Check every line of the entries for "Type", and copy the lines that hold it.
BEGIN Data
Lemma still_bind {A B} (m : FS A) (k : A → FS B) :
  still m → (∀ a, still (k a)) → still (m ≫= k).
Proof.
  intros Hm Hk s. unfold mbind, M_bind. specialize (Hm s). destruct (m s) as [[a|e] s1]; [|done].
  by rewrite (Hk a s1).
Qed.

Lemma still_next_outcome : still next_outcome.
Proof. intros s. unfold next_outcome. by destruct (fs_outcomes s). Qed.

Lemma still_on_error {A} (m : FS A) cleanup : still m → still cleanup → still (on_error cleanup m).
Proof.
  intros Hm Hc s. unfold on_error. specialize (Hm s). destruct (m s) as [[a|e] s1]; [done|].
  cbn in *. by rewrite Hc.
Qed.

Lemma still_ignore {A} (m : FS A) : still m → still (ignore_result m).
Proof. intros Hm s. apply Hm. Qed.

Lemma still_io op g : (∀ d, dk_references (g d) = dk_references d) → still (io op g).
Proof.
  intros Hg. apply still_bind; [apply still_next_outcome|].
  intros []; [by apply still_set_disk|apply still_throw].
Qed.

Lemma still_read {A} op (g : Disk → result EvidenceError A) : still (read op g).
Proof.
  apply still_bind; [by apply still_io|]. intros []. apply still_bind; [apply still_gets|].
  intros. apply still_lift.
Qed.
(** * img-compressor: the quality/resize search of [compress.py]

    A shallow embedding of [src/compress.py].  Pillow and [pathlib] are
    external collaborators: their operations are the fields of the classes
    [Pillow] and [Pathlib], fallible ones returning [exception + _].  The
    file system is a finite map from paths to file contents, threaded
    through a small state-and-exception monad.  The [while True] loop is a
    step function iterated under a fuel bound; running out of fuel is an
    outcome of its own and never stands for a result.

    Python's [float] scale factor is carried as an exact rational and
    [int(width * resize_step)] as the truncation of the exact product.
    The binary64 product is rounded before it is truncated, so the two can
    differ by one ([int(100 * 0.29)] is 28), and Python raises where the
    product is infinite.  What is proved of the scaled dimensions is
    therefore their order ([0 <= int(n * f) < n] for a factor in (0,1),
    [int(n * 1.0) = n]), not their value. *)

From Stdlib Require Import ZArith QArith Qround Lia List Ascii String.
From stdpp Require Import gmap strings pretty.

Local Open Scope string_scope.
Local Open Scope Z_scope.

(** ** Exceptions, the file system and the monad *)

Inductive exception : Type :=
  | FileNotFoundError (msg : string)
  | NotADirectoryError (msg : string)
  | UnidentifiedImageError
  | OSError (msg : string).

Definition bytes := list Byte.byte.

(** [nbytes b] is [len(b)] as a Python integer. *)
Definition nbytes (b : bytes) : Z := Z.of_nat (length b).

(** The part of the world the program touches.  [writes] is a ghost trace
    of the [write_bytes] calls, oldest first. *)
Record World : Type := mkWorld {
  files : gmap string bytes;
  dirs : gset string;
  writes : list (string * bytes)
}.

Inductive outcome (A : Type) : Type :=
  | Returns (a : A) (w : World)
  | Raises (e : exception) (w : World)
  | OutOfFuel.

Arguments Returns {A} a w.
Arguments Raises {A} e w.
Arguments OutOfFuel {A}.

Definition M (A : Type) : Type := World -> outcome A.

Definition ret {A} (a : A) : M A := fun w => Returns a w.

Definition raise {A} (e : exception) : M A := fun w => Raises e w.

Definition bind {A B} (m : M A) (k : A -> M B) : M B :=
  fun w =>
    match m w with
    | Returns a w' => k a w'
    | Raises e w' => Raises e w'
    | OutOfFuel => OutOfFuel
    end.

Notation "'let*' x ':=' m 'in' k" := (bind m (fun x => k))
  (at level 10, x name, m at level 100, k at level 200).

(** A library call that either raises or returns, with no effect on the
    world. *)
Definition lift {A} (r : exception + A) : M A :=
  match r with
  | inl e => raise e
  | inr a => ret a
  end.

(** [path.stat().st_size] *)
Definition stat_st_size (path : string) : M Z :=
  fun w =>
    match files w !! path with
    | Some b => Returns (nbytes b) w
    | None => Raises (FileNotFoundError path) w
    end.

(** The bytes [Image.open(path)] reads. *)
Definition read_bytes (path : string) : M bytes :=
  fun w =>
    match files w !! path with
    | Some b => Returns b w
    | None => Raises (FileNotFoundError path) w
    end.

(** The world after [write_bytes]. *)
Definition written (image_path : string) (buffer : bytes) (w : World)
    : World :=
  {| files := <[image_path := buffer]> (files w);
     dirs := dirs w;
     writes := writes w ++ [(image_path, buffer)] |}.

(** [path.write_bytes(data)] *)
Definition write_bytes (path : string) (data : bytes) : M unit :=
  fun w => Returns tt (written path data w).

(** ** Python helpers *)

(** [int(x)] on an exact rational: truncation toward zero. *)
Definition py_int (x : Q) : Z := Z.quot (Qnum x) (Zpos (Qden x)).

(** [int(n * f)] for an integer [n] and the scale factor [f], on the
    exact product: an idealisation of the binary64 product, which it
    matches in order but not always in value. *)
Definition int_mul (n : Z) (f : Q) : Z := py_int (inject_Z n * f).
(** * Verification *)

(** ** Binary64 rounding *)

Lemma pow2_pos (e : Z) : (0 < pow2 e)%Q.
Proof. apply Qpower_0_lt. reflexivity. Qed.

Lemma pow2_add (a b : Z) : (pow2 (a + b) == pow2 a * pow2 b)%Q.
Proof. apply Qpower_plus. discriminate. Qed.

Lemma pow2_le (a b : Z) : (a <= b)%Z -> (pow2 a <= pow2 b)%Q.
Proof. intros H. apply Qpower_le_compat_l; [exact H | discriminate]. Qed.

Lemma pow2_nonneg (k : Z) : (0 <= k)%Z -> (pow2 k == inject_Z (2 ^ k))%Q.
Proof. intros H. unfold pow2. now rewrite Zpower_Qpower. Qed.

Lemma floor_bounds (q : Q) :
  (inject_Z (Qfloor q) <= q)%Q /\ (q < inject_Z (Qfloor q) + 1)%Q.
Proof.
  split; [apply Qfloor_le|].
  pose proof (Qlt_floor q) as H. rewrite inject_Z_plus in H. exact H.
Qed.

Lemma round_half_even_close (q : Q) :
  (q - (1 # 2) <= inject_Z (round_half_even q))%Q
  /\ (inject_Z (round_half_even q) <= q + (1 # 2))%Q.
Proof.
  unfold round_half_even. destruct (floor_bounds q) as [H1 H2].
  remember (Qfloor q) as f eqn:Ef. clear Ef.
  destruct (Qcompare_spec (q - inject_Z f) (1 # 2)) as [E|E|E];
    [destruct (Z.even f)| |]; rewrite ?inject_Z_plus; change (inject_Z 1) with 1%Q;
    split; lra.
Qed.

Lemma round_half_even_Z (k : Z) : round_half_even (inject_Z k) = k.
Proof.
  unfold round_half_even. rewrite Qfloor_Z.
  assert (E : (inject_Z k - inject_Z k ?= 1 # 2)%Q = Lt).
  { apply Qlt_alt. setoid_replace (inject_Z k - inject_Z k)%Q with 0%Q by ring.
    reflexivity. }
  now rewrite E.
Qed.

Lemma round_half_even_comp (q r : Q) : (q == r)%Q -> round_half_even q = round_half_even r.
Proof.
  intros E. unfold round_half_even. rewrite (Qfloor_comp _ _ E).
  assert (E' : (q - inject_Z (Qfloor r) == r - inject_Z (Qfloor r))%Q) by now rewrite E.
  now rewrite (Qcompare_comp _ _ E' _ _ (Qeq_refl _)).
Qed.

Lemma round_half_even_mono (q r : Q) :
  (q <= r)%Q -> (round_half_even q <= round_half_even r)%Z.
Proof.
  intros H. pose proof (Qfloor_resp_le _ _ H) as Hf.
  destruct (floor_bounds q) as [Hq1 Hq2]. destruct (floor_bounds r) as [Hr1 Hr2].
  unfold round_half_even.
  remember (Qfloor q) as f eqn:Ef. remember (Qfloor r) as g eqn:Eg. clear Ef Eg.
  destruct (Z.eq_dec f g) as [E|N].
  - subst g.
    destruct (Qcompare_spec (q - inject_Z f) (1 # 2)) as [E1|E1|E1];
      destruct (Qcompare_spec (r - inject_Z f) (1 # 2)) as [E2|E2|E2];
      try destruct (Z.even f); try lia; exfalso; lra.
  - assert (f + 1 <= g)%Z by lia.
    destruct (Qcompare_spec (q - inject_Z f) (1 # 2)) as [E1|E1|E1];
      destruct (Qcompare_spec (r - inject_Z g) (1 # 2)) as [E2|E2|E2];
      try destruct (Z.even f); try destruct (Z.even g); lia.
Qed.

Lemma Qdiv_le_cross (a b c d : Q) :
  (0 < b)%Q -> (0 < d)%Q -> (a * d <= c * b)%Q -> (a / b <= c / d)%Q.
Proof.
  intros Hb Hd H. apply Qle_shift_div_r; [exact Hb|].
  setoid_replace (c / d * b)%Q with (c * b / d)%Q by (field; lra).
  apply Qle_shift_div_l; assumption.
Qed.

Lemma Qdiv_lt_cross (a b c d : Q) :
  (0 < b)%Q -> (0 < d)%Q -> (a * d < c * b)%Q -> (a / b < c / d)%Q.
Proof.
  intros Hb Hd H. apply Qlt_shift_div_r; [exact Hb|].
  setoid_replace (c / d * b)%Q with (c * b / d)%Q by (field; lra).
  apply Qlt_shift_div_l; assumption.
Qed.

Lemma inject_Z_pos (z : Z) : (0 < z)%Z -> (0 < inject_Z z)%Q.
Proof. intros H. change 0%Q with (inject_Z 0). now rewrite <- Zlt_Qlt. Qed.

Lemma pow2_sub (a b : Z) :
  (0 <= a)%Z -> (0 <= b)%Z -> (pow2 (a - b) == inject_Z (2 ^ a) / inject_Z (2 ^ b))%Q.
Proof.
  intros Ha Hb. unfold pow2. rewrite Qpower_minus by discriminate.
  rewrite !Zpower_Qpower by assumption. reflexivity.
Qed.

Lemma ulp_exponent_spec (x : Q) :
  (0 < x)%Q ->
  (pow2 (ulp_exponent x + 52) <= x)%Q /\ (x < pow2 (ulp_exponent x + 53))%Q.
Proof.
  intros Hx. destruct x as [n d].
  assert (Hn : (0 < n)%Z).
  { unfold Qlt in Hx. simpl in Hx. lia. }
  unfold ulp_exponent. cbn [Qnum Qden].
  pose proof (Z.log2_spec n Hn) as [Ha1 Ha2].
  pose proof (Z.log2_spec (Z.pos d) (Pos2Z.is_pos d)) as [Hb1 Hb2].
  pose proof (Z.log2_nonneg n) as Ha0.
  pose proof (Z.log2_nonneg (Z.pos d)) as Hb0.
  remember (Z.log2 n) as a eqn:Ea. remember (Z.log2 (Z.pos d)) as b eqn:Eb.
  clear Ea Eb.
  assert (Hpa : (0 < 2 ^ a)%Z) by (apply Z.pow_pos_nonneg; lia).
  assert (Hpb : (0 < 2 ^ b)%Z) by (apply Z.pow_pos_nonneg; lia).
  assert (Hlo : (pow2 (a - b - 53 + 52) <= n # d)%Q).
  { replace (a - b - 53 + 52)%Z with (a - Z.succ b)%Z by lia.
    rewrite pow2_sub by lia. rewrite (Qmake_Qdiv n d).
    apply Qdiv_le_cross; [apply inject_Z_pos; lia | apply inject_Z_pos; lia|].
    rewrite <- !inject_Z_mult, <- Zle_Qle. nia. }
  assert (Hhi : (n # d < pow2 (a - b - 53 + 1 + 53))%Q).
  { replace (a - b - 53 + 1 + 53)%Z with (Z.succ a - b)%Z by lia.
    rewrite pow2_sub by lia. rewrite (Qmake_Qdiv n d).
    apply Qdiv_lt_cross; [apply inject_Z_pos; lia | apply inject_Z_pos; lia|].
    rewrite <- !inject_Z_mult, <- Zlt_Qlt. nia. }
  destruct (Qle_bool (pow2 (a - b - 53 + 53)) (n # d)) eqn:E.
  - apply Qle_bool_iff in E. split; [|exact Hhi].
    now replace (a - b - 53 + 1 + 52)%Z with (a - b - 53 + 53)%Z by lia.
  - split; [exact Hlo|].
    apply Qnot_le_lt. intros H. apply Qle_bool_iff in H. congruence.
Qed.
END Data
Solution to this task.
Inductive exception : Type :=
Record World : Type := mkWorld {
Inductive outcome (A : Type) : Type :=
Definition M (A : Type) : Type := World -> outcome A.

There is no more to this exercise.